In the early 2000s, a few events in the financial realm shook the confidence of American investors. If the company names Enron, Tyco, and WorldCom ring a bell, you have probably heard of the accounting scandals associated with them. In order to ensure a debacle like this doesn’t happen again—and to build the confidence of investors—an act was passed by Congress in 2002 called the Sarbanes-Oxley Act or SOX. This act mandated strict reforms put in place to protect investors from fraudulent accounting practices and activities. SOX specifically aims to raise the bar when it comes to financial disclosures from corporations that will prevent accounting fraud.

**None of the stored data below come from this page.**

(* ===== verification/IoapicFacts.v ===== *)
(** * Correctness of the I/O APIC: delivery, the remote-IRR handshake, messages *)
From S2P Require Import Prelude Cpu Pic Machine Apic Wiring Ioapic.

(** ** Redirection entries *)

(** An entry of the format the I/O APIC documents without interrupt remapping:
    the eight bits below the destination are reserved (zero).  It is plain when
    besides the delivery mode does not read the vector from the 8259. *)
Definition tidy (e : Z) : Prop := Z.land (Z.shiftr e 48) 0xff = 0.
Definition vectored (e : Z) : Prop := Z.land (Z.shiftr e IOAPIC_LVT_DELIV_MODE_SHIFT) IOAPIC_DM_MASK <> IOAPIC_DM_EXTINT.
Definition plain (e : Z) : Prop := tidy e /\ vectored e.

(** What a sink promises: a store whose bits 4 to 11 are clear is an interrupt
    message, and messages never change the 8259 pair or the I/O APICs. *)
Class MsiSinkOk `{MsiSink} := {
  sink_chips : forall a v m, Z.land a 0xff0 = 0 -> chips (stl_le_phys a v m) = chips m;
}.

Definition entry_addr (e : Z) : Z :=
  u32 (Z.lor (Z.lor APIC_DEFAULT_ADDRESS
               (Z.shiftl (Z.land (Z.shiftr e IOAPIC_LVT_DEST_IDX_SHIFT) 0xffff) MSI_ADDR_DEST_IDX_SHIFT))
         (Z.shiftl (Z.land (Z.shiftr e IOAPIC_LVT_DEST_MODE_SHIFT) 1) MSI_ADDR_DEST_MODE_SHIFT)).

Definition entry_data (e : Z) : Z :=
  u32 (Z.lor (Z.lor (Z.shiftl (Z.land e IOAPIC_VECTOR_MASK) MSI_DATA_VECTOR_SHIFT)
               (Z.shiftl (Z.land (Z.shiftr e IOAPIC_LVT_TRIGGER_MODE_SHIFT) 1) MSI_DATA_TRIGGER_SHIFT))
         (Z.shiftl (Z.land (Z.shiftr e IOAPIC_LVT_DELIV_MODE_SHIFT) IOAPIC_DM_MASK)
            MSI_DATA_DELIVERY_MODE_SHIFT)).

(** An entry with a vector of its own is parsed without touching the machine. *)
Lemma parse_vectored e m : vectored e ->
  ioapic_entry_parse e m =
  (mkInfo (Z.land (Z.shiftr e IOAPIC_LVT_MASKED_SHIFT) 1)
     (Z.land (Z.shiftr e IOAPIC_LVT_TRIGGER_MODE_SHIFT) 1)
     (Z.land (Z.shiftr e IOAPIC_LVT_DEST_IDX_SHIFT) 0xffff)
     (Z.land (Z.shiftr e IOAPIC_LVT_DEST_MODE_SHIFT) 1)
     (Z.land (Z.shiftr e IOAPIC_LVT_DELIV_MODE_SHIFT) IOAPIC_DM_MASK)
     (Z.land e IOAPIC_VECTOR_MASK) (entry_addr e) (entry_data e), m).
Proof.
  intros Hdm. unfold ioapic_entry_parse. cbv zeta.
  by rewrite (proj2 (Z.eqb_neq _ _) Hdm).
Qed.

Definition is_masked (e : Z) : bool := Z.testbit e 16.
Definition is_level (e : Z) : bool := Z.testbit e 15.
Definition remote_irr (e : Z) : bool := Z.testbit e 14.
(* ===== verification/System.v ===== *)
(** * The interrupt controllers together

    The store that carries an interrupt message reaches the local APICs
    ([apic_mem_write]), and the end of a level-triggered interrupt reaches the I/O
    APICs ([ioapic_eoi_broadcast]): the two call each other. The recursion is bounded
    here by a depth; [message_depth] shows that with entries of the documented format
    a message never recurses, so every depth gives the same machine. *)
From S2P Require Import Prelude Cpu Pic Machine Apic ApicFacts ApicBus Wiring Ioapic IoapicFacts.
Import Machine.Apic.

Definition APIC_SPACE_SIZE : Z := 0x100000.

(** [stl_le_phys]: the megabyte of the local APICs, memory elsewhere. *)
Fixpoint sys_stl (n : nat) (a v : Z) (m : Machine) : Machine :=
  if (APIC_DEFAULT_ADDRESS <=? a) && (a <? APIC_DEFAULT_ADDRESS + APIC_SPACE_SIZE) then
    let eoi : EoiSink := match n with
                         | O => fun _ m => m
                         | S n' => @ioapic_eoi_broadcast (sys_stl n')
                         end in
    @apic_mem_write eoi (a - APIC_DEFAULT_ADDRESS) v 4 m
  else m <| mem := st 4 a v (mem m) |>.

Definition sys_msi (n : nat) : MsiSink := sys_stl n.
Definition sys_eoi (n : nat) : EoiSink := @ioapic_eoi_broadcast (sys_msi n).

(** ** Messages do not recurse *)
Definition in_window (a : Z) : Prop :=
  APIC_DEFAULT_ADDRESS <= a < APIC_DEFAULT_ADDRESS + APIC_SPACE_SIZE.

Lemma window_land a : Z.land (a - APIC_DEFAULT_ADDRESS) 0xff0 = Z.land a 0xff0.
Proof.
  assert (E : forall x, Z.land x 0xff0 = Z.land (x mod 2 ^ 20) 0xff0).
  { intros x. rewrite <-(Z.land_ones x 20), <-Z.land_assoc by lia. done. }
  rewrite E, (E a). f_equal. unfold APIC_DEFAULT_ADDRESS.
  replace (a - 0xfee00000) with (a + (-0xfee) * 2 ^ 20) by lia. apply Z.mod_add. lia.
Qed.

(** A store with bits 4 to 11 clear is an interrupt message at every depth. *)
Lemma sys_stl_message n a v m : Z.land a 0xff0 = 0 -> in_window a ->
  sys_stl n a v m = apic_send_msi (a - APIC_DEFAULT_ADDRESS) (u32 v) m.
Proof.
  intros Ha [H1 H2]. destruct n as [|n]; cbn [sys_stl];
    rewrite (proj2 (Z.leb_le _ _) H1), (proj2 (Z.ltb_lt _ _) H2); cbn [andb];
    unfold apic_mem_write; cbv zeta; cbn [Z.ltb Z.compare Pos.compare Pos.compare_cont].
  all: assert (E : Z.land (Z.shiftr (a - APIC_DEFAULT_ADDRESS) 4) 0xff = 0)
    by (change 0xff with (Z.shiftr 0xff0 4); rewrite <-Z.shiftr_land, window_land, Ha; done).
  all: rewrite E, orb_true_r; done.
Qed.

Lemma chips_bus_deliver mask dm v t m : chips (apic_bus_deliver mask dm v t m) = chips m.
Proof.
  unfold apic_bus_deliver. cbv zeta.
  repeat lazymatch goal with |- chips (if ?c then _ else _) = _ => destruct c end; try reflexivity.
  - apply chips_set_irq.
  - apply chips_fold. intros m' k. destruct (apic_get_bit _ _); [|done]. by destruct (local_apics m' !! k).
  - apply chips_fold. intros m' k. destruct (apic_get_bit _ _); [|done]. by destruct (local_apics m' !! k).
  - apply chips_fold. intros m' k. destruct (apic_get_bit _ _); [|done]. by destruct (local_apics m' !! k).
  - apply chips_fold. intros m' k. destruct (apic_get_bit _ _); [|done].
    destruct (local_apics m' !! k); [apply chips_set_irq|done].
Qed.

Lemma ioapics_send_msi a v m : ioapics (apic_send_msi a v m) = ioapics m.
Proof. apply ioapics_eq, chips_bus_deliver. Qed.

Lemma sys_msi_chips n a v m : Z.land a 0xff0 = 0 -> chips (sys_stl n a v m) = chips m.
Proof.
  intros Ha. destruct (decide (in_window a)) as [Hw|Hw].
  - rewrite sys_stl_message by done. apply chips_bus_deliver.
  - assert (E : (APIC_DEFAULT_ADDRESS <=? a) && (a <? APIC_DEFAULT_ADDRESS + APIC_SPACE_SIZE) = false).
    { apply andb_false_iff. rewrite Z.leb_gt, Z.ltb_ge. unfold in_window in Hw. lia. }
    destruct n; cbn [sys_stl]; by rewrite E.
Qed.

#[export] Instance sys_msi_ok n : @MsiSinkOk (sys_msi n).
Proof. split. intros a v m Ha. by apply (sys_msi_chips n). Qed.

Definition tables (m : Machine) : Prop := map_Forall (fun _ s => table_ok s) (ioapics m).

Lemma tables_put d s m : tables m -> table_ok s -> tables (m <| ioapics := <[d := s]> (ioapics m) |>).
Proof. intros Hm Hs. by apply map_Forall_insert_2. Qed.

Lemma tables_upd d f m : tables m -> (forall s, table_ok s -> table_ok (f s)) ->
  tables (upd_ioapic d f m).
Proof.
  intros Hm Hf k s. rewrite lookup_upd_ioapic. case_decide; [|by apply Hm].
  destruct (ioapics m !! k) as [s0|] eqn:E; [|done]. intros [= <-]. by apply Hf, (Hm k).
Qed.

Lemma entry_in_window e : in_window (entry_addr e).
Proof. destruct (entry_addr_offset e) as [-> H]. unfold in_window, APIC_SPACE_SIZE. lia. Qed.

Lemma pin_absent `{MsiSink} d m i : ioapics m !! d = None -> service_pin d m i = m.
Proof.
  intros E. unfold service_pin. rewrite lookup_total_alt, E. cbn [default ioapic_inhabited].
  by rewrite Z.land_0_l.
Qed.
Lemma st_ad mm a b : mem_wf mm -> a mod 8 = 0 -> 0 <= b < 256 -> Z.land b (Z.lnot AD) = 0 ->
  ad_eq mm (st 4 a (u32 (Z.lor (ld 8 mm a) b)) mm).
Proof.
  intros Hm Ha Hb Hk x. rewrite ldb_st.
  destruct (Z.leb_spec a x); [|done]. destruct (Z.ltb_spec x (a + Z.of_nat 4)); [|done]. cbn [andb].
  rewrite low_word_byte by (lia || apply ld_range, Hm).
  pose proof (ld_byte 8 mm a (Z.to_nat (x - a)) Hm ltac:(lia)) as E. rewrite Z2Nat.id in E by lia. rewrite E.
  replace (a + (x - a)) with x by lia. rewrite Z.land_lor_distr_l.
  destruct (Z.eqb_spec (x - a) 0); [|by rewrite Z.land_0_l, Z.lor_0_r].
  replace x with a by lia. unfold keep. rewrite Ha. cbn [Z.eqb]. by rewrite Hk, Z.lor_0_r.
Qed.

(** The entry after the store. *)
Lemma touched_byte mm a b i : mem_wf mm -> 0 <= b < 256 -> 0 <= i < 8 ->
  ldb (st 4 a (u32 (Z.lor (ld 8 mm a) b)) mm) (a + i) = Z.lor (ld 8 mm a) b / 256 ^ i mod 256.
Proof.
  intros Hw Hb Hi. rewrite ldb_st. replace (a + i - a) with i by lia.
  pose proof (ld_range 8 mm a Hw) as Hr.
  rewrite (proj2 (Z.leb_le a (a + i))) by lia. cbn [andb].
  destruct (Z.ltb_spec (a + i) (a + Z.of_nat 4)).
  - assert (E : forall x, x / 256 ^ i mod 256 = wrap 8 (Z.shiftr x (8 * i))).
    { intros x. rewrite Z.shiftr_div_pow2 by lia. rewrite Z.pow_mul_r by lia. done. }
    rewrite !E. bitwise j Hj. rewrite !Z.shiftr_spec, wrap_testbit by lia.
    destruct (Z.ltb_spec j 8); [|done]. by rewrite (proj2 (Z.ltb_lt (j + 8 * i) 32)) by lia.
  - pose proof (ld_byte 8 mm a (Z.to_nat i) Hw ltac:(lia)) as Eb0. rewrite Z2Nat.id in Eb0 by lia. rewrite <-Eb0.
    assert (E : forall x, x / 256 ^ i = Z.shiftr x (8 * i)).
    { intros x. rewrite Z.shiftr_div_pow2 by lia. rewrite Z.pow_mul_r by lia. done. }
    assert (Eb : Z.shiftr b (8 * i) = 0).
    { rewrite Z.shiftr_div_pow2 by lia. apply Z.div_small. split; [lia|].
      apply Z.lt_le_trans with (2 ^ 8); [lia|apply Z.pow_le_mono_r; lia]. }
    by rewrite !E, Z.shiftr_lor, Eb, Z.lor_0_r.
Qed.

(** ** The reference walk *)

(** A level of the tree: the position of its index, and whether an entry of it
    may map a (large) page. *)
Definition levels (pg_mode : Z) : list (Z * bool) :=
  (if has pg_mode PG_MODE_LA57 then [(48, false)] else [])
  ++ [(39, false); (30, true); (21, true); (12, true)].

(** The entries met from the root (last first), each with its address, and the
    size of the page, or the kind of fault. *)
Fixpoint ref_walk (mm : gmap Z Z) (a20 rsvd va table : Z) (es : list (Z * Z)) (ls : list (Z * bool))
    : Z + (list (Z * Z) * Z) :=
  match ls with
  | [] => inl do_fault
  | (s, page) :: ls =>
      let a := Z.land (table + 8 * (Z.shiftr va s mod 512)) a20 in
      let e := entry_of mm a in
      if negb (has e PG_PRESENT_MASK) then inl do_fault
      else if has e (if page then rsvd else Z.lor rsvd PG_PSE_MASK) then inl do_fault_rsvd
      else if (s =? 12) || (page && has e PG_PSE_MASK) then inr ((a, e) :: es, 2 ^ s)
      else ref_walk mm a20 rsvd va (Z.land e PG_ADDRESS_MASK) ((a, e) :: es) ls
  end.

(** The rights of a page are the rights every entry grants. *)
Record rights := mkRights { r_user : bool; r_write : bool; r_exec : bool }.
Definition rights_of (es : list (Z * Z)) : rights :=
  mkRights (forallb (fun p => Z.testbit p.2 2) es) (forallb (fun p => Z.testbit p.2 1) es)
    (forallb (fun p => negb (Z.testbit p.2 63)) es).

(** What an access needs: 0 read, 1 write, 2 fetch. *)
Definition allows (r : rights) (mmu_idx pg_mode acc : Z) : bool :=
  let user := mmu_idx =? MMU_USER_IDX in
  let data := negb ((mmu_idx =? MMU_KSMAP_IDX) && r_user r) in
  if acc =? 0 then data
  else if acc =? 1 then data && (r_write r || negb (user || has pg_mode PG_MODE_WP))
  else r_exec r && (user || negb (has pg_mode PG_MODE_SMEP && r_user r)).

(** The protection key of the page: access-disable and write-disable bits. *)
Definition key_allows (pkr e : Z) (user : bool) (pg_mode acc : Z) : bool :=
  let k := Z.land (Z.shiftr e 59) 15 in
  if acc =? 2 then true
  else negb (Z.testbit pkr (2 * k))
       && negb ((acc =? 1) && Z.testbit pkr (2 * k + 1) && (user || has pg_mode PG_MODE_WP)).

Definition ref_pkr (c : CPUX86State) (r : rights) (pg_mode : Z) : Z :=
  if r_user r then (if has pg_mode PG_MODE_PKE then pkru c else 0)
  else (if has pg_mode PG_MODE_PKS then pkrs c else 0).

(** The access check at the end of the walk: the physical address and page size,
    or the kind of fault. *)
Definition ref_check (c : CPUX86State) (rsvd va acc mmu_idx pg_mode : Z) (es : list (Z * Z)) (size : Z)
    : Z + (Z * Z) :=
  let e := (hd (0, 0) es).2 in
  let r := rights_of es in
  let user := mmu_idx =? MMU_USER_IDX in
  if has e (Z.lor rsvd (clr (Z.land (size - 1) PG_ADDRESS_MASK) PG_PSE_PAT_MASK)) then inl do_fault_rsvd
  else if user && negb (r_user r) then inl do_fault_protect
  else if negb (key_allows (ref_pkr c r pg_mode) e user pg_mode acc)
  then inl (Z.lor PG_ERROR_PK_MASK do_fault_protect)
  else if negb (allows r mmu_idx pg_mode acc) then inl do_fault_protect
  else inr (Z.land (Z.land e (x86_get_a20_mask c)) (clr PG_ADDRESS_MASK (size - 1)) + Z.land va (size - 1), size).

(** The physical address and page size, or the page-fault error code. *)
Definition ref_translate (c : CPUX86State) (mm : gmap Z Z) (cr3 va acc mmu_idx pg_mode : Z)
    : Z + (Z * Z) :=
  let rsvd := rsvd_mask0 c pg_mode in
  match ref_walk mm (x86_get_a20_mask c) rsvd va (Z.land cr3 PG_ADDRESS_MASK) [] (levels pg_mode) with
  | inl bits => inl (fault_code bits acc mmu_idx pg_mode)
  | inr (es, size) =>
      match ref_check c rsvd va acc mmu_idx pg_mode es size with
      | inl bits => inl (fault_code bits acc mmu_idx pg_mode)
      | inr p => inr p
      end
  end.

(** ** The implementation, step by step *)
Lemma has_clr e mask : Z.land mask AD = 0 -> has (clr e AD) mask = has e mask.
Proof.
  intros H. f_equal. rewrite <-Z.land_assoc. f_equal. bitwise i Hi.
  assert (E : Z.testbit (Z.land mask AD) i = false) by (by rewrite H, Z.testbit_0_l).
  rewrite Z.land_spec in E. by destruct (Z.testbit mask i), (Z.testbit AD i).
Qed.

Lemma land_clr e mask : Z.land mask AD = 0 -> Z.land (clr e AD) mask = Z.land e mask.
Proof.
  intros H. rewrite <-Z.land_assoc. f_equal. bitwise i Hi.
  assert (E : Z.testbit (Z.land mask AD) i = false) by (by rewrite H, Z.testbit_0_l).
  rewrite Z.land_spec in E. by destruct (Z.testbit mask i), (Z.testbit AD i).
Qed.

Lemma clr_lor_ad e b : Z.land b (Z.lnot AD) = 0 -> clr (Z.lor e b) AD = clr e AD.
Proof. intros H. by rewrite Z.land_lor_distr_l, H, Z.lor_0_r. Qed.

Lemma land_aligned x y : x mod 8 = 0 -> Z.land x y mod 8 = 0.
Proof.
  change 8 with (2 ^ 3). rewrite <-!Z.land_ones by lia. intros H.
  rewrite <-Z.land_assoc, (Z.land_comm y), Z.land_assoc, H. apply Z.land_0_l.
Qed.

Lemma entry_aligned e x a20 : Z.land (Z.land e PG_ADDRESS_MASK + 8 * x) a20 mod 8 = 0.
Proof.
  apply land_aligned. rewrite (Z.mul_comm 8), Z.mod_add by lia.
  change 8 with (2 ^ 3). rewrite <-Z.land_ones, <-Z.land_assoc by lia.
  change (Z.land PG_ADDRESS_MASK (Z.ones 3)) with 0. apply Z.land_0_r.
Qed.

Lemma index_eq va s : 0 <= s -> Z.shiftl (Z.land (Z.shiftr va s) 0x1ff) 3 = 8 * (Z.shiftr va s mod 512).
Proof.
  intros Hs. rewrite Z.shiftl_mul_pow2 by lia. change 0x1ff with (Z.ones 9). rewrite Z.land_ones by lia.
  change (2 ^ 9) with 512. change (2 ^ 3) with 8. apply Z.mul_comm.
Qed.

(** The accumulated permissions, NX inverted. *)
Definition agrees (ptep : Z) (es : list (Z * Z)) : Prop :=
  Z.testbit ptep 2 = r_user (rights_of es) /\ Z.testbit ptep 1 = r_write (rights_of es) /\
  Z.testbit ptep 63 = r_exec (rights_of es).

Lemma agrees_step ptep es a e : agrees ptep es ->
  agrees (Z.land ptep (Z.lxor e PG_NX_MASK)) ((a, clr e AD) :: es).
Proof.
  intros (Hu & Hw & Hx). unfold agrees, rights_of in *. cbn [r_user r_write r_exec forallb snd] in *.
  rewrite !Z.land_spec, !Z.lxor_spec, !Z.lnot_spec by lia. unfold PG_NX_MASK. rewrite !testbit_bit by lia.
  rewrite Hu, Hw, Hx. change (Z.testbit AD 2) with false. change (Z.testbit AD 1) with false.
  change (Z.testbit AD 63) with false.
  generalize (Z.testbit e 2), (Z.testbit e 1), (Z.testbit e 63).
  generalize (forallb (fun p => Z.testbit p.2 2) es), (forallb (fun p => Z.testbit p.2 1) es),
    (forallb (fun p => negb (Z.testbit p.2 63)) es).
  by intros [] [] [] [] [] [].
Qed.

Lemma ref_walk_path mm a20 rsvd va ls : forall table es es' size p,
  ref_walk mm a20 rsvd va table es ls = inr (es', size) -> p ∈ es -> p ∈ es'.
Proof.
  induction ls as [|[s page] ls IH]; intros table es es' size p H Hp; [done|]. cbn [ref_walk] in H.
  destruct (negb _); [done|]. destruct (has _ _); [done|]. destruct (_ || _).
  - injection H as <- <-. by apply list_elem_of_further.
  - eapply IH; [exact H|]. by apply list_elem_of_further.
Qed.

(** ** Permissions *)
Lemma page_prot_allows r mmu_idx pg_mode ptep acc :
  Z.testbit ptep 2 = r_user r -> Z.testbit ptep 1 = r_write r -> Z.testbit ptep 63 = negb (r_exec r) ->
  0 <= acc <= 2 -> has (page_prot mmu_idx pg_mode ptep) (bit acc) = allows r mmu_idx pg_mode acc.
Proof.
  intros Hu Hw Hx Hacc. unfold page_prot, allows, PG_USER_MASK, PG_RW_MASK, PG_NX_MASK.
  rewrite !nz_land_bit, Hu, Hw, Hx by lia. unfold MMU_USER_IDX, MMU_KSMAP_IDX.
  destruct (Z.eqb_spec mmu_idx 1) as [->|]; cbn [Z.eqb];
    destruct (has pg_mode PG_MODE_WP), (has pg_mode PG_MODE_SMEP), r as [[] [] []];
    cbn [r_user r_write r_exec negb andb orb]; try destruct (mmu_idx =? 0); cbn [negb andb orb];
    (assert (acc = 0 \/ acc = 1 \/ acc = 2) as [->|[->| ->]] by lia); reflexivity.
Qed.

Lemma key_index pte : Z.shiftr (Z.land pte PG_PKRU_MASK) PG_PKRU_BIT = Z.land (Z.shiftr (clr pte AD) 59) 15.
Proof.
  unfold PG_PKRU_MASK, PG_PKRU_BIT. bitwise i Hi. rewrite !Z.shiftr_spec by lia.
  rewrite !Z.land_spec, Z.shiftl_spec, Z.lnot_spec by lia. replace (i + 59 - 59) with i by lia.
  assert (Z.testbit AD (i + 59) = false) as -> by (apply (is_u_testbit_high 8); [by vm_compute|lia]).
  by rewrite andb_true_r.
Qed.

Many things changed in regards to security and safety in investing and within other facets of the accounting world at the onset of the 21st century. There were also standards set about for digital accounting document storage, and this is where SOX and Generally Accepted Accounting Principles, or GAAP, work together to ensure compliance with accounting standards and digital document storage.
GAAP Retention Guidelines
When it comes to company auditing, SOX states that firms are required to keep every document relating to or having information about that company’s policies or performance. Thus, in the process of document storage, any relevant document containing information about a company that is represented in numbers or words must be retained for audit.
This includes the following digital documents:
- Company emails and email attachments
- Documents retained on computers, e-data, servers, websites, and auxiliary drives
Storing company documents for review is not the only part of the retention guidelines. There are digital requirements for storage of all accounting documents, whether that is client information, account passcodes, or investment strategies as part of GAAP.
The parts of the puzzle that ensure proper compliance with digital document storage and GAAP rules include the following:
- All documents, including email, must be tamper-proof.
- Encryption is paramount; all stored digital documents must have cutting-edge encryption and a digital signature.
- Digitally stored documents must be read only, be password protected, and cannot be deleted.
- A third party must be able to audit digitally stored documents and have document searchability.